(** ** Witnesses *)

Module Sample.
Definition parse (s : bytes) : option json :=
  if bool_decide (s = str "R") then Some (JObj [(str "result", JInt 1)]) else None.
Definition print (d : json) : bytes := if is_error d then str "error" else str "fine".
Definition js0 : jrpc_settings := {| s_timeout := 60000; s_conn_timeout := 1000; s_attempts := 2 |}.
Definition pool0 : pool := set_enable (start 2) true.
Definition ev0 : env := {| now := 0; alive _ := true |}.
Definition answer (body : bytes) : response :=
  {| rsp_status := 200; rsp_version := 11; rsp_connection := None; rsp_keep_alive := true; rsp_body := body |}.
Definition none : response := answer [].

(** A first attempt that times out while it reads, and a second that succeeds. *)
Definition events : list (env * event) := map (fun a => (ev0, a))
  [Completed 0 None 1 none; Opened 0 5; Completed 0 None 0 none; Completed 0 None 0 none; Expired none;
   Completed 0 (Some (125, str "Operation canceled")) 0 none;
   Completed 0 None 1 none; Opened 0 6; Completed 0 None 0 none; Completed 0 None 0 none;
   Completed 0 None 0 (answer (str "R"))].

Definition host0 : bytes := str "http://127.0.0.1:5795".
Definition request0 (own cb : bool) : request :=
  execute cb ev0 (prepared (parse_json := parse) (conn_pool_ttl := 60) own host0 (str "get-count-blocks")
    (str "body") js0 pool0 ev0).
Definition end0 (own cb : bool) : request :=
  default (request0 own cb) (run parse print 60 events (request0 own cb)).

Lemma pool0_wf : wf pool0.
Proof. destruct (wf_init 2) as [H1 H2 H3 H4]; [lia|]. by split. Defined.

Lemma events_ok : Forall (fun x => event_ok (E := 1) x.2) events.
Proof. repeat constructor. Defined.

Lemma request_answered_once_witness :
  run parse print 60 events (request0 false true) = Some (end0 false true) /\
  called (end0 false true) = [str "fine"] /\ (11 <= 11 * Z.to_nat 2)%nat /\
  (pending (end0 false true) = [] -> length (called (end0 false true)) = 1%nat).
Proof.
  split; [vm_compute; reflexivity|]. split; [vm_compute; reflexivity|].
  destruct (request_answered_once (parse_json := parse) (stringify := print) (conn_pool_ttl := 60)
    host0 (str "get-count-blocks") (str "body") js0 pool0 ev0 events (end0 false true) 1)
    as (H1 & _ & H3 & _); [exact pool0_wf | by vm_compute | exact events_ok | vm_compute; reflexivity | exact (conj H1 H3)].
Defined.

Lemma request_answer_witness :
  exists d, str "fine" = print d /\
    ((is_error d = true /\ get "id" d = Some JNull) \/
     exists x rsp, x ∈ events /\ rsp ∈ received x.2 /\
       d = read_result parse rsp (JObj [(str "jsonrpc", JStr (str "2.0")); (str "id", JNull)])).
Proof.
  apply (request_answer (parse_json := parse) (stringify := print) (conn_pool_ttl := 60)
    host0 (str "get-count-blocks") (str "body") js0 pool0 ev0 events (end0 false true) (str "fine") 1);
    [exact pool0_wf | by vm_compute | exact events_ok | vm_compute; reflexivity |].
  assert (called (end0 false true) = [str "fine"]) as -> by (vm_compute; reflexivity). apply list_elem_of_here.
Defined.

Lemma connection_returned_witness :
  m_pool_obj (link (end0 false true)) = None /\ get_busy_size (the_pool (link (end0 false true))) = 0.
Proof.
  apply (connection_returned (parse_json := parse) (stringify := print) (conn_pool_ttl := 60)
    host0 (str "get-count-blocks") (str "body") js0 pool0 ev0 events (end0 false true) 1);
    [exact pool0_wf | by vm_compute | exact events_ok | vm_compute; reflexivity | vm_compute; discriminate].
Defined.

Lemma synchronous_call_returns_witness :
  m_io_ctx (end0 true false) = Some true /\
  ((is_error (m_result (end0 true false)) = true /\ get "id" (m_result (end0 true false)) = Some JNull) \/
   exists rsp, rsp ∈ concat (map (fun x => received x.2) events) /\
     m_result (end0 true false) = read_result parse rsp (JObj [(str "jsonrpc", JStr (str "2.0")); (str "id", JNull)])).
Proof.
  split; [vm_compute; reflexivity|].
  refine (proj2 (proj2 (synchronous_call_returns (parse_json := parse) (stringify := print) (conn_pool_ttl := 60)
    host0 (str "get-count-blocks") (str "body") js0 pool0 ev0 events (end0 true false) 1 _ _ _ _)) _);
    [exact pool0_wf | by vm_compute | exact events_ok | vm_compute; reflexivity | vm_compute; discriminate].
Defined.

(** A connection to the host in use, with handle 5. *)
Definition d5 (host : bytes) : ep_descr := {| node := 0; ep := host; socket := -1; ttl := 0 |}.
Definition link5 (host : bytes) : links :=
  {| m_socket := 5; m_ssl_socket := 5; m_pool_obj := Some 0%nat; the_pool := (checkout pool0 host).2 |}.

Lemma connection_reused_witness :
  let p := the_pool (close_links 60 false false 0 (link5 host0)) in
  let s := execute true ev0 (prepared (parse_json := parse) (conn_pool_ttl := 60) false host0 (str "p") (str "b") js0 p ev0) in
  pending s = [OpWrite] /\ m_socket (link s) = 5 /\ connection_close (m_req s) = false.
Proof.
  apply (connection_reused (parse_json := parse) (conn_pool_ttl := 60) (link5 host0) 0 (d5 host0) 0 true host0
    (str "p") (str "b") js0 ev0);
    [reflexivity | exact (checkout_wf _ _ pool0_wf) | reflexivity | apply list_elem_of_here | reflexivity..
    | discriminate | reflexivity | reflexivity].
Defined.

Definition tls_host : bytes := str "https://127.0.0.1:5795".

Lemma tls_connection_without_handshake_witness :
  let p := the_pool (close_links 60 true true 0 (link5 tls_host)) in
  let s := execute true ev0 (prepared (parse_json := parse) (conn_pool_ttl := 60) false tls_host (str "p") (str "b") js0 p ev0) in
  pending s = [OpWrite] /\ m_ssl_socket (link s) = 5.
Proof.
  apply (tls_connection_without_handshake (parse_json := parse) (conn_pool_ttl := 60) true (link5 tls_host) 0
    (d5 tls_host) 0 true tls_host (str "p") (str "b") js0 ev0);
    [reflexivity | exact (checkout_wf _ _ pool0_wf) | reflexivity | apply list_elem_of_here | reflexivity..
    | discriminate | reflexivity | reflexivity].
Defined.

Definition js1 : jrpc_settings := {| s_timeout := 60000; s_conn_timeout := 1000; s_attempts := 1 |}.
(** A synchronous request with one attempt, whose time ran out while it read. *)
Definition expired : request :=
  let r := execute false ev0 (prepared (parse_json := parse) (conn_pool_ttl := 60) true host0 (str "p") (str "b") js1 pool0 ev0) in
  default r (run parse print 60 (take 5 events) r).
Definition aborted : event := Completed 0 (Some (125, str "Operation canceled")) 0 none.

Lemma stale_completion_fails_next_call_witness :
  let again := execute false ev0 (reset_attempts expired) in
  let s' := default again (step parse print 60 ev0 aborted again) in
  is_error (m_result s') = true /\ m_io_ctx s' = Some true /\ exists o', pending s' = [o'].
Proof.
  apply (stale_completion_fails_next_call (parse_json := parse) (stringify := print) (conn_pool_ttl := 60)
    expired OpRead (125, str "Operation canceled") 0 none ev0 ev0); vm_compute; reflexivity.
Defined.

(** The default of two attempts, both of which ran out of time. *)
Definition twice_expired : request :=
  let r := execute false ev0 (prepared (parse_json := parse) (conn_pool_ttl := 60) true host0 (str "p") (str "b") js0 pool0 ev0) in
  default r (run parse print 60 (take 10 events ++ [(ev0, Expired none)]) r).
★ ★ ★
§ **Work to complete**:
Output the entire listing above, character for character.

§ **Answer to the exercise**:
(** ** Witnesses *)

Module Sample.
Definition parse (s : bytes) : option json :=
  if bool_decide (s = str "R") then Some (JObj [(str "result", JInt 1)]) else None.
Definition print (d : json) : bytes := if is_error d then str "error" else str "fine".
Definition js0 : jrpc_settings := {| s_timeout := 60000; s_conn_timeout := 1000; s_attempts := 2 |}.
Definition pool0 : pool := set_enable (start 2) true.
Definition ev0 : env := {| now := 0; alive _ := true |}.
Definition answer (body : bytes) : response :=
  {| rsp_status := 200; rsp_version := 11; rsp_connection := None; rsp_keep_alive := true; rsp_body := body |}.
Definition none : response := answer [].

(** A first attempt that times out while it reads, and a second that succeeds. *)
Definition events : list (env * event) := map (fun a => (ev0, a))
  [Completed 0 None 1 none; Opened 0 5; Completed 0 None 0 none; Completed 0 None 0 none; Expired none;
   Completed 0 (Some (125, str "Operation canceled")) 0 none;
   Completed 0 None 1 none; Opened 0 6; Completed 0 None 0 none; Completed 0 None 0 none;
   Completed 0 None 0 (answer (str "R"))].

Definition host0 : bytes := str "http://127.0.0.1:5795".
Definition request0 (own cb : bool) : request :=
  execute cb ev0 (prepared (parse_json := parse) (conn_pool_ttl := 60) own host0 (str "get-count-blocks")
    (str "body") js0 pool0 ev0).
Definition end0 (own cb : bool) : request :=
  default (request0 own cb) (run parse print 60 events (request0 own cb)).

Lemma pool0_wf : wf pool0.
Proof. destruct (wf_init 2) as [H1 H2 H3 H4]; [lia|]. by split. Defined.

Lemma events_ok : Forall (fun x => event_ok (E := 1) x.2) events.
Proof. repeat constructor. Defined.

Lemma request_answered_once_witness :
  run parse print 60 events (request0 false true) = Some (end0 false true) /\
  called (end0 false true) = [str "fine"] /\ (11 <= 11 * Z.to_nat 2)%nat /\
  (pending (end0 false true) = [] -> length (called (end0 false true)) = 1%nat).
Proof.
  split; [vm_compute; reflexivity|]. split; [vm_compute; reflexivity|].
  destruct (request_answered_once (parse_json := parse) (stringify := print) (conn_pool_ttl := 60)
    host0 (str "get-count-blocks") (str "body") js0 pool0 ev0 events (end0 false true) 1)
    as (H1 & _ & H3 & _); [exact pool0_wf | by vm_compute | exact events_ok | vm_compute; reflexivity | exact (conj H1 H3)].
Defined.

Lemma request_answer_witness :
  exists d, str "fine" = print d /\
    ((is_error d = true /\ get "id" d = Some JNull) \/
     exists x rsp, x ∈ events /\ rsp ∈ received x.2 /\
       d = read_result parse rsp (JObj [(str "jsonrpc", JStr (str "2.0")); (str "id", JNull)])).
Proof.
  apply (request_answer (parse_json := parse) (stringify := print) (conn_pool_ttl := 60)
    host0 (str "get-count-blocks") (str "body") js0 pool0 ev0 events (end0 false true) (str "fine") 1);
    [exact pool0_wf | by vm_compute | exact events_ok | vm_compute; reflexivity |].
  assert (called (end0 false true) = [str "fine"]) as -> by (vm_compute; reflexivity). apply list_elem_of_here.
Defined.

Lemma connection_returned_witness :
  m_pool_obj (link (end0 false true)) = None /\ get_busy_size (the_pool (link (end0 false true))) = 0.
Proof.
  apply (connection_returned (parse_json := parse) (stringify := print) (conn_pool_ttl := 60)
    host0 (str "get-count-blocks") (str "body") js0 pool0 ev0 events (end0 false true) 1);
    [exact pool0_wf | by vm_compute | exact events_ok | vm_compute; reflexivity | vm_compute; discriminate].
Defined.

Lemma synchronous_call_returns_witness :
  m_io_ctx (end0 true false) = Some true /\
  ((is_error (m_result (end0 true false)) = true /\ get "id" (m_result (end0 true false)) = Some JNull) \/
   exists rsp, rsp ∈ concat (map (fun x => received x.2) events) /\
     m_result (end0 true false) = read_result parse rsp (JObj [(str "jsonrpc", JStr (str "2.0")); (str "id", JNull)])).
Proof.
  split; [vm_compute; reflexivity|].
  refine (proj2 (proj2 (synchronous_call_returns (parse_json := parse) (stringify := print) (conn_pool_ttl := 60)
    host0 (str "get-count-blocks") (str "body") js0 pool0 ev0 events (end0 true false) 1 _ _ _ _)) _);
    [exact pool0_wf | by vm_compute | exact events_ok | vm_compute; reflexivity | vm_compute; discriminate].
Defined.

(** A connection to the host in use, with handle 5. *)
Definition d5 (host : bytes) : ep_descr := {| node := 0; ep := host; socket := -1; ttl := 0 |}.
Definition link5 (host : bytes) : links :=
  {| m_socket := 5; m_ssl_socket := 5; m_pool_obj := Some 0%nat; the_pool := (checkout pool0 host).2 |}.

Lemma connection_reused_witness :
  let p := the_pool (close_links 60 false false 0 (link5 host0)) in
  let s := execute true ev0 (prepared (parse_json := parse) (conn_pool_ttl := 60) false host0 (str "p") (str "b") js0 p ev0) in
  pending s = [OpWrite] /\ m_socket (link s) = 5 /\ connection_close (m_req s) = false.
Proof.
  apply (connection_reused (parse_json := parse) (conn_pool_ttl := 60) (link5 host0) 0 (d5 host0) 0 true host0
    (str "p") (str "b") js0 ev0);
    [reflexivity | exact (checkout_wf _ _ pool0_wf) | reflexivity | apply list_elem_of_here | reflexivity..
    | discriminate | reflexivity | reflexivity].
Defined.

Definition tls_host : bytes := str "https://127.0.0.1:5795".

Lemma tls_connection_without_handshake_witness :
  let p := the_pool (close_links 60 true true 0 (link5 tls_host)) in
  let s := execute true ev0 (prepared (parse_json := parse) (conn_pool_ttl := 60) false tls_host (str "p") (str "b") js0 p ev0) in
  pending s = [OpWrite] /\ m_ssl_socket (link s) = 5.
Proof.
  apply (tls_connection_without_handshake (parse_json := parse) (conn_pool_ttl := 60) true (link5 tls_host) 0
    (d5 tls_host) 0 true tls_host (str "p") (str "b") js0 ev0);
    [reflexivity | exact (checkout_wf _ _ pool0_wf) | reflexivity | apply list_elem_of_here | reflexivity..
    | discriminate | reflexivity | reflexivity].
Defined.

Definition js1 : jrpc_settings := {| s_timeout := 60000; s_conn_timeout := 1000; s_attempts := 1 |}.
(** A synchronous request with one attempt, whose time ran out while it read. *)
Definition expired : request :=
  let r := execute false ev0 (prepared (parse_json := parse) (conn_pool_ttl := 60) true host0 (str "p") (str "b") js1 pool0 ev0) in
  default r (run parse print 60 (take 5 events) r).
Definition aborted : event := Completed 0 (Some (125, str "Operation canceled")) 0 none.

Lemma stale_completion_fails_next_call_witness :
  let again := execute false ev0 (reset_attempts expired) in
  let s' := default again (step parse print 60 ev0 aborted again) in
  is_error (m_result s') = true /\ m_io_ctx s' = Some true /\ exists o', pending s' = [o'].
Proof.
  apply (stale_completion_fails_next_call (parse_json := parse) (stringify := print) (conn_pool_ttl := 60)
    expired OpRead (125, str "Operation canceled") 0 none ev0 ev0); vm_compute; reflexivity.
Defined.

(** The default of two attempts, both of which ran out of time. *)
Definition twice_expired : request :=
  let r := execute false ev0 (prepared (parse_json := parse) (conn_pool_ttl := 60) true host0 (str "p") (str "b") js0 pool0 ev0) in
  default r (run parse print 60 (take 10 events ++ [(ev0, Expired none)]) r).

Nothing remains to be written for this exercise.